(Data provided Opens)

(* ===== verification/MerkleSpec.v ===== *)
(** * Reference Merkle trees and the binary counter

    The reference definitions against which the four tree implementations of
    [ab-merkle-tree] are checked: the root and the inclusion proof of a list of
    leaves, level by level, and the invariant of the stack of peaks ("binary
    counter") on which the streaming implementations are built.  Everything is
    generic in the node combiner, so that the batched balanced tree can use it
    with vectors of hashes. *)

From S2P Require Import Prelude.
From stdpp Require Import prelude.
From Stdlib Require Import NArith Lia.

(** What the trees use of BLAKE3: [hash_pair] of the crate root, the all-zero
    hash that marks empty nodes, and byte-array equality. *)
Class NodeHasher (H : Type) : Type := {
  hash_pair : H -> H -> H;
  zero_hash : H;
  node_eq_dec :: EqDecision H
}.

(** Symbolic nodes: the free hasher, used to evaluate the models on concrete
    inputs.  Leaf 0 plays the all-zero hash. *)
Inductive sym : Type :=
| SymLeaf (n : nat)
| SymNode (a b : sym).

#[export] Instance sym_eq_dec : EqDecision sym.
Proof. solve_decision. Defined.

#[export] Instance sym_hasher : NodeHasher sym :=
  { hash_pair := SymNode; zero_hash := SymLeaf 0 }.

Section Levels.
Context {A : Type} (op : A -> A -> A).
Implicit Types l r : list A.
Implicit Types x s a b : A.

(** Parents of the complete pairs of a level. *)
Fixpoint pairs (l : list A) : list A :=
  match l with
  | a :: b :: r => op a b :: pairs r
  | _ => []
  end.

(** The next level of an unbalanced tree: an unpaired last node moves up as it
    is. *)
Fixpoint next_level (l : list A) : list A :=
  match l with
  | a :: b :: r => op a b :: next_level r
  | _ => l
  end.

Fixpoint root_at (fuel : nat) (l : list A) : option A :=
  match l with
  | [] => None
  | [x] => Some x
  | _ => match fuel with O => None | S fuel => root_at fuel (next_level l) end
  end.

Definition merkle_root (l : list A) : option A := root_at (length l) l.

Definition sibling (l : list A) (i : nat) : option A :=
  if Nat.even i then l !! S i else l !! pred i.

Fixpoint path_at (fuel : nat) (l : list A) (i : nat) : list A :=
  match fuel with
  | O => []
  | S fuel =>
      if decide (length l <= 1) then []
      else option_list (sibling l i) ++ path_at fuel (next_level l) (Nat.div2 i)
  end.

(** The siblings of leaf [i] on its way to the root, bottom up. *)
Definition merkle_path (l : list A) (i : nat) : list A := path_at (length l) l i.

Lemma list_pair_ind (P : list A -> Prop) :
  P [] -> (forall x, P [x]) -> (forall a b r, P r -> P (a :: b :: r)) ->
  forall l, P l.
Proof.
  intros H0 H1 H2. enough (forall l, P l /\ forall a, P (a :: l)) as Hall by (intros l; apply Hall).
  induction l as [|b l [IH1 IH2]]; split; auto.
Qed.

Lemma length_pairs l : length (pairs l) = Nat.div2 (length l).
Proof. induction l as [| |a b r IH] using list_pair_ind; simpl; auto. Qed.

Lemma length_next_level l : length (next_level l) = Nat.div2 (S (length l)).
Proof. induction l as [| |a b r IH] using list_pair_ind; simpl in *; auto. Qed.

Lemma pairs_app_even (l1 l2 : list A) :
  Nat.even (length l1) = true -> pairs (l1 ++ l2) = pairs l1 ++ pairs l2.
Proof.
  induction l1 as [| |a b r IH] using list_pair_ind; simpl; intros; try done.
  by rewrite IH.
Qed.

Lemma next_level_app_even (l1 l2 : list A) :
  Nat.even (length l1) = true -> next_level (l1 ++ l2) = pairs l1 ++ next_level l2.
Proof.
  induction l1 as [| |a b r IH] using list_pair_ind; simpl; intros; try done.
  by rewrite IH.
Qed.

Lemma odd_snoc l s :
  Nat.odd (length l) = true -> last l = Some s ->
  exists l0, l = l0 ++ [s] /\ Nat.even (length l0) = true.
Proof.
  intros Hodd Hl. apply last_Some in Hl as [l0 ->]. exists l0. split; [done|].
  rewrite length_app in Hodd. simpl in Hodd.
  rewrite Nat.add_1_r, Nat.odd_succ in Hodd. done.
Qed.

Lemma pairs_snoc_odd l s x :
  Nat.odd (length l) = true -> last l = Some s ->
  pairs (l ++ [x]) = pairs l ++ [op s x].
Proof.
  intros Hodd Hl. destruct (odd_snoc l s Hodd Hl) as (l0 & -> & He).
  rewrite <- app_assoc. rewrite (pairs_app_even l0), (pairs_app_even l0) by done. simpl. by rewrite ?app_nil_r, <- ?app_assoc.
Qed.

Lemma pairs_snoc_even l x :
  Nat.even (length l) = true -> pairs (l ++ [x]) = pairs l.
Proof. intros He. rewrite pairs_app_even by done. simpl. by rewrite ?app_nil_r, <- ?app_assoc. Qed.

Lemma next_level_snoc_odd l s x :
  Nat.odd (length l) = true -> last l = Some s ->
  next_level (l ++ [x]) = pairs l ++ [op s x].
Proof.
  intros Hodd Hl. destruct (odd_snoc l s Hodd Hl) as (l0 & -> & He).
  rewrite <- app_assoc. rewrite next_level_app_even, pairs_app_even by done.
  simpl. by rewrite ?app_nil_r, <- ?app_assoc.
Qed.

Lemma next_level_odd l s :
  Nat.odd (length l) = true -> last l = Some s -> next_level l = pairs l ++ [s].
Proof.
  intros Hodd Hl. destruct (odd_snoc l s Hodd Hl) as (l0 & -> & He).
  rewrite next_level_app_even, pairs_app_even by done. simpl. by rewrite ?app_nil_r, <- ?app_assoc.
Qed.

Lemma next_level_even l : Nat.even (length l) = true -> next_level l = pairs l.
Proof.
  intros He. rewrite <- (app_nil_r l) at 1. rewrite next_level_app_even by done.
  apply app_nil_r.
Qed.

Lemma length_next_level_lt l : 2 <= length l -> length (next_level l) < length l.
Proof. rewrite length_next_level, Nat.div2_div. intros.
  apply Nat.Div0.div_lt_upper_bound; lia. Qed.

Lemma root_at_fuel f1 f2 l :
  length l <= S f1 -> length l <= S f2 -> root_at f1 l = root_at f2 l.
Proof.
  revert f2 l. induction f1 as [|f1 IH]; intros f2 [|a [|b l]] H1 H2; simpl in H1, H2;
    destruct f2 as [|f2]; simpl; auto; try lia.
  pose proof (length_next_level_lt (a :: b :: l) ltac:(simpl; lia)) as Hl.
  apply IH; simpl in *; lia.
Qed.

Lemma merkle_root_next l : merkle_root l = merkle_root (next_level l).
Proof.
  destruct l as [|a [|b l]]; [done|done|]. unfold merkle_root.
  pose proof (length_next_level_lt (a :: b :: l) ltac:(simpl; lia)) as Hl.
  transitivity (root_at (S (length l)) (next_level (a :: b :: l))); [done|].
  apply root_at_fuel; simpl in *; lia.
Qed.

Lemma merkle_root_None l : merkle_root l = None -> l = [].
Proof.
  enough (Hf : forall f l, length l <= S f -> root_at f l = None -> l = []) by
    (intros Hr; by apply (Hf (length l)); [lia|]).
  clear l. induction f as [|f IH]; intros [|a [|b l]] Hl Hr; simpl in Hl; try done; [lia|].
  pose proof (length_next_level_lt (a :: b :: l) ltac:(simpl; lia)) as Hlt.
  change (root_at f (next_level (a :: b :: l)) = None) in Hr.
  apply IH in Hr; [done|simpl in *; lia].
Qed.

Lemma path_at_fuel f1 f2 l i :
  length l <= S f1 -> length l <= S f2 -> path_at f1 l i = path_at f2 l i.
Proof.
  revert f2 l i. induction f1 as [|f1 IH]; intros f2 l i H1 H2.
  - destruct f2; simpl; [done|]. by rewrite decide_True by lia.
  - destruct f2; simpl; [by rewrite decide_True by lia|].
    case_decide; [done|]. f_equal.
    pose proof (length_next_level_lt l). apply IH; lia.
Qed.

Lemma merkle_path_short l i : length l <= 1 -> merkle_path l i = [].
Proof. intros. unfold merkle_path. destruct (length l) eqn:E; [done|].
  simpl. rewrite decide_True by lia. done. Qed.

Lemma merkle_path_next l i :
  i < length l ->
  merkle_path l i =
    option_list (sibling l i) ++ merkle_path (next_level l) (Nat.div2 i).
Proof.
  intros Hi. destruct (decide (length l <= 1)) as [Hs|Hs].
  - rewrite (merkle_path_short l) by done. rewrite merkle_path_short.
    + destruct l as [|x [|]]; simpl in Hi; try lia; [|simpl in Hs; lia].
      by replace i with 0 by lia.
    + rewrite length_next_level. by destruct (length l) as [|[|]]; simpl; lia.
  - unfold merkle_path at 1. destruct (length l) as [|n] eqn:E; [lia|].
    simpl path_at. rewrite decide_False by lia. f_equal.
    pose proof (length_next_level_lt l). apply path_at_fuel; lia.
Qed.

(** The parent of node [i], by whether it is a left child, a right child or an
    unpaired last node. *)
Lemma next_level_lookup l i x :
  l !! i = Some x ->
  next_level l !! Nat.div2 i =
    Some (match sibling l i with
          | None => x
          | Some b => if Nat.even i then op x b else op b x
          end).
Proof.
  revert i. induction l as [|y|a b r IH] using list_pair_ind; intros i Hi; [done|..].
  - destruct i as [|i]; [by simplify_eq/=|done].
  - destruct i as [|[|i]]; [by simplify_eq/=..|]. simpl in Hi |- *.
    rewrite (IH i Hi). unfold sibling. simpl. destruct (Nat.even i) eqn:He; [done|].
    destruct i; [done|]. done.
Qed.

Lemma sibling_None l i :
  i < length l -> sibling l i = None <-> Nat.even i = true /\ S i = length l.
Proof.
  intros Hi. unfold sibling. destruct (Nat.even i) eqn:He.
  - rewrite lookup_ge_None. split; [intros; split; [done|lia]|intros [_ ?]; lia].
  - split; [|by intros [? _]]. intros Hn%lookup_ge_None. lia.
Qed.
End Levels.

(** ** Hash transcripts

    Soundness of a verifier is stated without assuming that the hash has no
    collisions: either the accepted data is the right one, or one of the pairs
    hashed by the verifier collides with one of the pairs hashed while building the
    tree.  Both lists of pairs are computable. *)

Section Transcripts.
Context {H : Type} {hasher : NodeHasher H}.

Fixpoint pair_inputs (l : list H) : list (H * H) :=
  match l with
  | a :: b :: r => (a, b) :: pair_inputs r
  | _ => []
  end.

Fixpoint tree_inputs_at (op : H -> H -> H) (fuel : nat) (l : list H) : list (H * H) :=
  match fuel with
  | O => []
  | S fuel => pair_inputs l ++ tree_inputs_at op fuel (next_level op l)
  end.

(** Every pair combined in the reference tree over [l]. *)
Definition tree_inputs (op : H -> H -> H) (l : list H) : list (H * H) :=
  tree_inputs_at op (length l) l.

(** The pairs hashed on the way from a claimed leaf at position [i] of a level of
    [n] nodes to the root, taking siblings from [proof]. *)
Fixpoint path_inputs_at (fuel n i : nat) (current : H) (proof : list H) : list (H * H) :=
  match fuel with
  | O => []
  | S fuel =>
      if Nat.even i && (n <=? S i) then
        path_inputs_at fuel (Nat.div2 (S n)) (Nat.div2 i) current proof
      else
        match proof with
        | [] => []
        | h :: proof =>
            let p := if Nat.even i then (current, h) else (h, current) in
            p :: path_inputs_at fuel (Nat.div2 (S n)) (Nat.div2 i) (hash_pair p.1 p.2) proof
        end
  end.

Definition path_inputs (n i : nat) (leaf : H) (proof : list H) : list (H * H) :=
  path_inputs_at n n i leaf proof.

Definition collision_between (ps qs : list (H * H)) : Prop :=
  exists p q, p ∈ ps /\ q ∈ qs /\ p <> q /\ hash_pair p.1 p.2 = hash_pair q.1 q.2.

Lemma collision_between_mono ps qs ps' qs' :
  ps ⊆ ps' -> qs ⊆ qs' -> collision_between ps qs -> collision_between ps' qs'.
Proof. intros Hp Hq (p & q & ? & ? & ?). exists p, q. auto. Qed.

Lemma hash_pair_inj_or (p q : H * H) ps qs :
  p ∈ ps -> q ∈ qs -> hash_pair p.1 p.2 = hash_pair q.1 q.2 ->
  p = q \/ collision_between ps qs.
Proof.
  intros Hp Hq He. destruct (decide (p = q)) as [->|Hne]; [by left|].
  right. by exists p, q.
Qed.

Lemma sibling_pair_input l i x b :
  l !! i = Some x -> sibling l i = Some b ->
  (if Nat.even i then (x, b) else (b, x)) ∈ pair_inputs l.
Proof.
  revert i. induction l as [|y|a c r IH] using list_pair_ind; intros i Hi Hs; [done|..].
  - destruct i as [|i]; [|done]. done.
  - unfold sibling in Hs. destruct i as [|[|i]]; simpl in Hs; [simplify_eq/=; by left..|].
    right. apply (IH i); [done|].
    unfold sibling in *. simpl in Hs. destruct (Nat.even i) eqn:He; [done|].
    by destruct i.
Qed.

Lemma tree_inputs_at_mono op f1 f2 l :
  f1 <= f2 -> tree_inputs_at op f1 l ⊆ tree_inputs_at op f2 l.
Proof.
  revert f2 l. induction f1 as [|f1 IH]; intros f2 l Hf; [set_solver|].
  destruct f2 as [|f2]; [lia|]. simpl.
  pose proof (IH f2 (next_level op l) ltac:(lia)). set_solver.
Qed.

Lemma tree_inputs_next op l :
  2 <= length l ->
  pair_inputs l ⊆ tree_inputs op l /\ tree_inputs op (next_level op l) ⊆ tree_inputs op l.
Proof.
  intros Hl. unfold tree_inputs at 1 3. destruct (length l) as [|n] eqn:E; [lia|]. simpl.
  pose proof (length_next_level_lt op l ltac:(lia)).
  pose proof (tree_inputs_at_mono op _ n (next_level op l)
                (ltac:(lia) : length (next_level op l) <= n)).
  unfold tree_inputs. set_solver.
Qed.

Lemma path_inputs_at_mono f1 f2 n i x proof :
  f1 <= f2 -> path_inputs_at f1 n i x proof ⊆ path_inputs_at f2 n i x proof.
Proof.
  revert f2 n i x proof. induction f1 as [|f1 IH]; intros f2 n i x proof Hf; [set_solver|].
  destruct f2 as [|f2]; [lia|]. simpl.
  destruct (Nat.even i && (n <=? S i)); [apply IH; lia|].
  destruct proof as [|h proof]; [done|].
  match goal with |- _ :: path_inputs_at _ ?n' ?i' ?x' ?p' ⊆ _ =>
    pose proof (IH f2 n' i' x' p' ltac:(lia)) end. set_solver.
Qed.
End Transcripts.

(Data provided Closes)

> **Directions**: Starting with the line above that holds "unfold tree_inputs. set_solver." and stopping with the line that holds "destruct (Nat.even i &&", reproduce each line exactly, omitting all other lines.

> **Solution for this exercise**:
  unfold tree_inputs. set_solver.
Qed.

Lemma path_inputs_at_mono f1 f2 n i x proof :
  f1 <= f2 -> path_inputs_at f1 n i x proof ⊆ path_inputs_at f2 n i x proof.
Proof.
  revert f2 n i x proof. induction f1 as [|f1 IH]; intros f2 n i x proof Hf; [set_solver|].
  destruct f2 as [|f2]; [lia|]. simpl.
  destruct (Nat.even i && (n <=? S i)); [apply IH; lia|].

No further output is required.